Lemma alias_list_Ok ids l s s' :
  try_fold (validate_alias (list_to_set ids)) s l = Ok s' <->
  NoDup l /\ (forall a, a ∈ l -> a ∉ s) /\
  Forall (fun a => is_valid_identifier a = true /\ a ∉ ids) l /\ s' = list_to_set l ∪ s.
Proof.
  rewrite (try_fold_dedup _ id (fun a => is_valid_identifier a = true /\ a ∉ ids)).
  - rewrite list_fmap_id. done.
  - intros s1 a s2. unfold validate_alias.
    rewrite !check_Ok, !guard_err_Ok, negb_false_iff, ProviderId_new_ok, orb_false_iff,
      !bool_decide_eq_false, elem_of_list_to_set. naive_solver.
Qed.

Lemma validate_provider_Ok ids s p s' :
  validate_provider (list_to_set ids) s p = Ok s' <->
  NoDup (pd_aliases p) /\ (forall a, a ∈ pd_aliases p -> a ∉ s) /\ provider_ok ids p /\
  s' = list_to_set (pd_aliases p) ∪ s.
Proof.
  unfold validate_provider.
  rewrite !check_Ok, !guard_err_Ok, orb_false_iff, !Z.ltb_ge, result_bind_Ok.
  split.
  - intros (Hl & Hn & a & (Hnd & Hnew & Ha & ->)%alias_list_Ok & Hk).
    rewrite !check_Ok, validate_models_Ok, validate_endpoint_Ok, validate_reasoning_Ok,
      guard_err_Ok, orb_false_iff, !negb_false_iff in Hk.
    destruct Hk as (Hm & He & Hc & Hr & [= <-]). by split_and!.
  - intros (Hnd & Hnew & [Hl Hn Ha Hm He Hc Hr] & ->). split_and!; try tauto.
    exists (list_to_set (pd_aliases p) ∪ s). split; [by apply alias_list_Ok|].
    by rewrite !check_Ok, validate_models_Ok, validate_endpoint_Ok, validate_reasoning_Ok,
      guard_err_Ok, orb_false_iff, !negb_false_iff.
Qed.

Lemma validate_correct f c :
  validate f = Ok c <->
  catalog_ok f /\ c = mkCatalog (file_schema_version f) (file_baseline_commit f) (file_providers f).
Proof.
  unfold validate.
  rewrite !check_Ok, !guard_err_Ok, !orb_false_iff, !negb_false_iff, str_is_empty_false,
    is_emptyb_false, Z.eqb_eq, !Z.ltb_ge, result_bind_Ok.
  setoid_rewrite check_loop_Ok. split.
  - intros (Hv & Hb & Hc & ids & (Hnd & Hid & ->)%canonical_ids_Ok & (s & Hs) & [= <-]).
    split; [|done].
    apply (try_fold_dedup_groups _ pd_aliases (provider_ok (pd_id <$> file_providers f)))
      in Hs as (Ha & _ & Hp & _); [|intros; apply validate_provider_Ok].
    by split; auto; destruct_and!.
  - intros [[Hv Hb Hc Hid Ha Hp] ->]. split_and!; try naive_solver.
    exists (list_to_set (pd_id <$> file_providers f)).
    split; [by apply canonical_ids_Ok; destruct_and!|]. split; [|done].
    exists (list_to_set (file_providers f ≫= pd_aliases) ∪ ∅).
    apply (try_fold_dedup_groups _ pd_aliases (provider_ok (pd_id <$> file_providers f)));
      [intros; apply validate_provider_Ok|].
    split_and!; try done; intros k _; apply not_elem_of_empty.
Qed.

# YOUR ASSIGNMENT
Set down each line exactly as it appears, starting at the top of the data and ending at the line containing "- rewrite list_fmap_id. done.", and include no other lines.

# EXPECTED ANSWER
Lemma alias_list_Ok ids l s s' :
  try_fold (validate_alias (list_to_set ids)) s l = Ok s' <->
  NoDup l /\ (forall a, a ∈ l -> a ∉ s) /\
  Forall (fun a => is_valid_identifier a = true /\ a ∉ ids) l /\ s' = list_to_set l ∪ s.
Proof.
  rewrite (try_fold_dedup _ id (fun a => is_valid_identifier a = true /\ a ∉ ids)).
  - rewrite list_fmap_id. done.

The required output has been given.